Our website (jobrig.app)
The website is a static informational site: it uses no cookies, no analytics, no tracking, and no sign-in or data-entry forms, so the site itself collects nothing about you, by design. It is hosted by Cloudflare, whose infrastructure logs visitor IP addresses and standard browser error reports in the ordinary course of serving any website (for security and delivery), as every web host does. We use Cloudflare only to serve the site and do not use those logs to identify visitors. Cloudflare acts as our processor for the site; its privacy policy is at cloudflare.com/privacypolicy. Why this is allowed (GDPR legal basis): legitimate interest (Article 6(1)(f)): securely delivering the site, the same routine logging every web host performs. These logs are kept by Cloudflare under its own short retention schedule for security operations; we never receive, store, or use them ourselves.
Security
Today, there is no JobRig server, no user database, and no account system. The little that can travel (the anonymous crash reports and, only with your consent, the anonymous usage events) is encrypted in transit (HTTPS/TLS), minimized by design, and handled by reputable processors under data-processing agreements. No system is perfectly secure, but there is very little here to attack. If a security incident ever affected the limited data described here, we would act promptly to contain it and would notify you and the relevant authorities where the law requires.
Who processes data for us
- Sentry (Functional Software, Inc.) receives and stores the anonymous crash reports. Where: EU data residency (ingest and storage); a US company, under a DPA with the EU Standard Contractual Clauses and UK Addendum.
- PostHog (PostHog, Inc.) receives and stores the anonymous usage events, only if you consented. Where: EU cloud hosting; a US company, under a DPA with the EU Standard Contractual Clauses.
- Cloudflare, Inc. hosts the jobrig.app website.
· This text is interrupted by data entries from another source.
(** X9. With jitter draws in the unit interval, the sleeps of
    [WaitForClientToken] add up to 207.99 seconds at most; every single
    sleep lasts five seconds at least; and a wait that gives up without a
    successful lookup has slept 103.99 seconds at least. *)
Theorem WaitForClientToken_sleep_bounds (sa namespace : string) (w : W) :
  let evs := log (snd (WaitForClientToken cp sa namespace (start w))) in
  (slept evs <= 207989017600)%Z
  /\ (forall d, In (Slept d) evs -> (5 * Second <= d)%Z)
  /\ ((forall secret, ~ In (Looked namespace sa secret None) evs) ->
      (103994508800 <= slept evs)%Z).
Proof.
  intros evs. split; [exact (WaitForClientToken_wait_bound cp Hdraws sa namespace w)|].
  subst evs. unfold WaitForClientToken, wait.ExponentialBackoff, bind.
  destruct (backoffLoop_sleeps namespace sa
              (Z.to_nat (wait.Steps tokenBackoff)) 9 tokenBackoff (None, None)
              (start w))
    as (evs & Heq & Hlow & Heach);
    try reflexivity;
    [unfold tokenBackoff, Second; cbn [wait.Duration]; lia|].
  destruct (wait.backoffLoop cp (Z.to_nat (wait.Steps tokenBackoff))
              tokenBackoff (tokenCondition cp namespace sa) (None, None)
              (start w)) as [[[secret lastErr] err] st'].
  cbn [snd] in Heq. cbn beta iota.
  assert (Hlog : forall r : option Secret * option error,
            log (snd (ret (W := W) r st')) = evs) by (intros r; exact Heq).
  change (baseSleeps 9 (wait.Duration tokenBackoff))
    with 103994508800%Z in Hlow.
  change (wait.Duration tokenBackoff) with (5 * Second)%Z in Heach.
  destruct (Is_ErrWaitTimeout err); rewrite Hlog; split; assumption.
Qed.

End SleepBounds.

(** ** How often the installers are called *)

Lemma installerCalls_app (l l' : list Event) :
  installerCalls (l ++ l') = (installerCalls l + installerCalls l')%nat.
Proof. unfold installerCalls. rewrite filter_app, length_app. reflexivity. Qed.

Lemma installerCalls_none (l : list Event) :
  (forall rq e, In (Called rq e) l -> isInstaller rq = false) ->
  installerCalls l = 0%nat.
Proof.
  induction l as [|ev l IH]; intros Hl; [reflexivity|].
  unfold installerCalls in *. cbn [filter].
  destruct ev as [rq e| |].
  - rewrite (Hl rq e (or_introl eq_refl)). apply IH.
    intros rq' e' Hin. apply (Hl rq' e'). now right.
  - apply IH. intros rq' e' Hin. apply (Hl rq' e'). now right.
  - apply IH. intros rq' e' Hin. apply (Hl rq' e'). now right.
Qed.

Section InstallerCount.
Context {W : Type} (cp : ControlPlane W) {names : BrokerConstants}.

Lemma ensureCRDs_count (componentArr : list string) :
  forall st : State W,
  exists evs,
    log (snd (ensureCRDs cp componentArr st)) = log st ++ evs
    /\ (installerCalls evs <= List.length (filter recognized componentArr))%nat
    /\ (fst (ensureCRDs cp componentArr st) = None ->
        installerCalls evs = List.length (filter recognized componentArr)).
Proof.
  induction componentArr as [|c rest IH]; intros st.
  - exists []. rewrite app_nil_r. cbn. repeat split; lia.
  - assert (Hinstall : forall rq message,
      isInstaller rq = true ->
      exists evs,
        log (snd ((err <- call cp rq ;;
                   if nonNil err then ret (Wrap err message)
                   else ensureCRDs cp rest) st)) = log st ++ evs
        /\ (installerCalls evs
            <= S (List.length (filter recognized rest)))%nat
        /\ (fst ((err <- call cp rq ;;
                  if nonNil err then ret (Wrap err message)
                  else ensureCRDs cp rest) st) = None ->
            installerCalls evs = S (List.length (filter recognized rest)))).
    { intros rq message Hrq. unfold bind at 1 2.
      destruct (call_run cp rq st) as ([e|] & w' & ->); cbn [nonNil].
      - exists [Called rq (Some e)]. unfold ret. cbn [snd fst log Wrap].
        split; [reflexivity|]. unfold installerCalls. cbn [filter].
        rewrite Hrq. cbn. split; [lia | discriminate].
      - destruct (IH (mkState w' (log st ++ [Called rq None])))
          as (evs & Heq & Hle & Hnil).
        exists (Called rq None :: evs). rewrite Heq. cbn [log].
        split; [rewrite <- app_assoc; reflexivity|].
        change (Called rq None :: evs) with ([Called rq None] ++ evs).
        rewrite installerCalls_app.
        assert (Hone : installerCalls [Called rq None] = 1%nat)
          by (unfold installerCalls; cbn [filter]; rewrite Hrq; reflexivity).
        rewrite Hone. split; [lia|]. intros Hres. rewrite (Hnil Hres). lia. }
    cbn [ensureCRDs filter].
    destruct (String.eqb c Connectivity) eqn:E1.
    { replace (recognized c) with true by (unfold recognized; now rewrite E1).
      now apply Hinstall. }
    destruct (String.eqb c ServiceDiscovery) eqn:E2.
    { replace (recognized c) with true
        by (unfold recognized; now rewrite E1, E2).
      now apply Hinstall. }
    destruct (String.eqb c Globalnet) eqn:E3.
    { replace (recognized c) with true
        by (unfold recognized; now rewrite E1, E2, E3).
      now apply Hinstall. }
    replace (recognized c) with false
      by (unfold recognized; now rewrite E1, E2, E3).
    apply IH.
Qed.

(** X10. With [crds] set, [Ensure] calls an installer once for each
    component tag it recognizes, repeated tags included, and never for
    another tag: the installer calls number at most the recognized tags of
    the list, and exactly that many in every run that got as far as the
    namespace. *)
Theorem Ensure_installer_calls (componentArr : list string)
    (namespace : string) (w : W) :
  let evs := log (snd (Ensure cp componentArr true namespace (start w))) in
  (installerCalls evs <= List.length (filter recognized componentArr))%nat
  /\ forall e, In (Called (NamespaceCreate namespace) e) evs ->
               installerCalls evs
               = List.length (filter recognized componentArr).
Proof.
  intros evs. subst evs. rewrite Ensure_after_crds.
  destruct (ensureCRDs_count componentArr (start w))
    as (sevs & Heq & Hle & Hnil).
  destruct (ensureCRDs_sound cp componentArr (start w))
    as (err & w' & sevs' & Hrun & Hschema).
  rewrite Hrun in Heq, Hnil |- *. unfold start in *.
  cbn [snd fst log app] in *. subst sevs'.
  destruct (nonNil err) eqn:Herr.
  - split; [exact Hle|].
    intros e Hin.
    destruct (schemaRun_events _ _ Hschema _ Hin) as (rq & e' & Hrq & Heq).
    injection Heq as <- _. discriminate Hrq.
  - apply nonNil_false in Herr. subst err.
    destruct (provision_sound cp namespace (mkState w' sevs))
      as (err & w'' & pevs & -> & Hprov).
    cbn [snd log app]. rewrite installerCalls_app.
    rewrite (installerCalls_none pevs (provisionRun_calls _ _ _ Hprov)).
    rewrite Nat.add_0_r, (Hnil eq_refl). split; [lia | reflexivity].
Qed.

End InstallerCount.

(** ** AlreadyExists is as good as success *)

Section Lenient.
Context {W : Type} (cp : ControlPlane W) {names : BrokerConstants}.

Lemma sim_ret {A : Type} (R : A -> A -> Prop) (a a' : A) :
  R a a' -> sim (W := W) R (ret a) (ret a').
Proof. intros Ha st st' Hw. split; assumption. Qed.

Lemma sim_bind {A B : Type} (R : A -> A -> Prop) (S : B -> B -> Prop)
    (m m' : M W A) (k k' : A -> M W B) :
  sim R m m' -> (forall a a', R a a' -> sim S (k a) (k' a')) ->
  sim S (bind m k) (bind m' k').
Proof.
  intros Hm Hk st st' Hw. unfold bind.
  destruct (Hm st st' Hw) as [Ha Hw'].
  destruct (m st) as [a st1], (m' st') as [a' st1'].
  exact (Hk a a' Ha st1 st1' Hw').
Qed.

Lemma sim_call (rq : Request) :
  sim (fun e e' => e' = if absorbed rq then absorb e else e)
    (call cp rq) (call (lenient cp) rq).
Proof.
  intros [w l] [w' l'] Hw. cbn [world] in Hw. subst w'.
  unfold call. cbn [world serve lenient].
  destruct (serve cp rq w) as [e w1]. split; reflexivity.
Qed.

Lemma sim_lookup (namespace sa : string) :
  sim eq (getClientTokenSecret cp namespace sa)
    (getClientTokenSecret (lenient cp) namespace sa).
Proof.
  intros [w l] [w' l'] Hw. cbn [world] in Hw. subst w'.
  unfold getClientTokenSecret. cbn [world GetClientTokenSecret lenient].
  destruct (GetClientTokenSecret cp namespace sa w) as [r w1].
  split; reflexivity.
Qed.

Lemma sim_Step (b : wait.Backoff) :
  sim eq (wait.Step cp b) (wait.Step (lenient cp) b).
Proof.
  assert (Hjitter : forall d f,
    sim eq (wait.JitterDuration cp d f) (wait.JitterDuration (lenient cp) d f)).
  { intros d f [w l] [w' l'] Hw. cbn [world] in Hw. subst w'.
    unfold wait.JitterDuration, wait.randFloat64, bind, ret.
    cbn [world Float64 lenient].
    destruct (Float64 cp w) as [r w1]. split; reflexivity. }
  assert (Hdraw : forall d f (b' : wait.Backoff),
    sim eq (x <- wait.JitterDuration cp d f ;; ret (x, b'))
      (x <- wait.JitterDuration (lenient cp) d f ;; ret (x, b'))).
  { intros d f b'. eapply sim_bind; [apply Hjitter|].
    intros a a' <-. now apply sim_ret. }
  unfold wait.Step.
  destruct (wait.Steps b <? 1)%Z; destruct (wait.Qpositive (wait.Jitter b));
    try apply Hdraw; now apply sim_ret.
Qed.

Lemma sim_sleep (d : Z) :
  sim eq (wait.timeSleep cp d) (wait.timeSleep (lenient cp) d).
Proof.
  intros [w l] [w' l'] Hw. cbn [world] in Hw. subst w'.
  split; reflexivity.
Qed.

Lemma sim_backoffLoop (namespace sa : string) :
  forall (fuel : nat) (b : wait.Backoff) (l : option Secret * option error),
    sim eq
      (wait.backoffLoop cp fuel b (tokenCondition cp namespace sa) l)
      (wait.backoffLoop (lenient cp) fuel b
         (tokenCondition (lenient cp) namespace sa) l).
Proof.
  induction fuel as [|fuel IH]; intros b l; cbn [wait.backoffLoop].
  - now apply sim_ret.
  - destruct (wait.Steps b >? 0)%Z; [|now apply sim_ret].
    eapply sim_bind with (R := eq).
    + unfold tokenCondition. eapply sim_bind; [apply sim_lookup|].
      intros r r' <-. destruct r as [secret [e|]]; now apply sim_ret.
    + intros r r' <-. destruct r as [l' [ok [e|]]]; [now apply sim_ret|].
      destruct ok; [now apply sim_ret|].
      destruct (wait.Steps b =? 1)%Z; [now apply sim_ret|].
      eapply sim_bind; [apply sim_Step|].
      intros s s' <-. destruct s as [d b'].
      eapply sim_bind; [apply sim_sleep|].
      intros _ _ _. apply IH.
Qed.

Lemma sim_WaitForClientToken (sa namespace : string) :
  sim eq (WaitForClientToken cp sa namespace)
    (WaitForClientToken (lenient cp) sa namespace).
Proof.
  unfold WaitForClientToken, wait.ExponentialBackoff.
  eapply sim_bind; [apply sim_backoffLoop|].
  intros r r' <-. destruct r as [[secret lastErr] err].
  destruct (Is_ErrWaitTimeout err); now apply sim_ret.
Qed.

(** The guard [err != nil && !IsAlreadyExists(err)] cannot tell an
    AlreadyExists answer from a nil one. *)
Lemma sim_guard {A : Type} (failure : option error -> A)
    (k k' : M W A) (e e' : option error) :
  e' = absorb e ->
  sim eq k k' ->
  sim eq
    (if nonNil e && negb (IsAlreadyExists e) then ret (failure e) else k)
    (if nonNil e' && negb (IsAlreadyExists e') then ret (failure e') else k').
Proof.
  intros -> Hk. unfold absorb.
  destruct (IsAlreadyExists e) eqn:Hexists.
  - rewrite andb_false_r. cbn. exact Hk.
  - rewrite Hexists. destruct (nonNil e); cbn; [now apply sim_ret | exact Hk].
Qed.

Lemma sim_admin (namespace : string) :
  sim eq (createBrokerAdministratorRoleAndSA cp namespace)
    (createBrokerAdministratorRoleAndSA (lenient cp) namespace).
Proof.
  unfold createBrokerAdministratorRoleAndSA, CreateNewBrokerSA,
    CreateOrUpdateBrokerAdminRole, CreateNewBrokerRoleBinding.
  eapply sim_bind; [apply sim_call|]. intros e e' He. cbn in He.
  eapply sim_guard with (failure := fun err => Wrap err _);
    [exact He|].
  eapply sim_bind; [apply sim_call|]. cbn [absorbed]. intros e2 e2' ->.
  destruct (nonNil e2); [now apply sim_ret|].
  eapply sim_bind; [apply sim_call|]. intros e3 e3' He3. cbn in He3.
  eapply sim_guard with (failure := fun err => Wrap err _);
    [exact He3 | now apply sim_ret].
Qed.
Where: a global network, with standard infrastructure logs.
No one else. If this list ever grows, this policy changes first (see Changes).
Changes to this policy
If anything material changes (what data is handled, why, or by whom), this policy will be updated with a new effective date before the change ships, the store privacy declarations will be updated to match in the same release, and we will give notice via the app's store listing (and, where sensible, in the app) before it takes effect. Minor clarifications that do not change substance may be made at any time.
Who is responsible for your data
The data controller for JobRig and jobrig.app is Raz Sharabi, an individual developer based in Israel.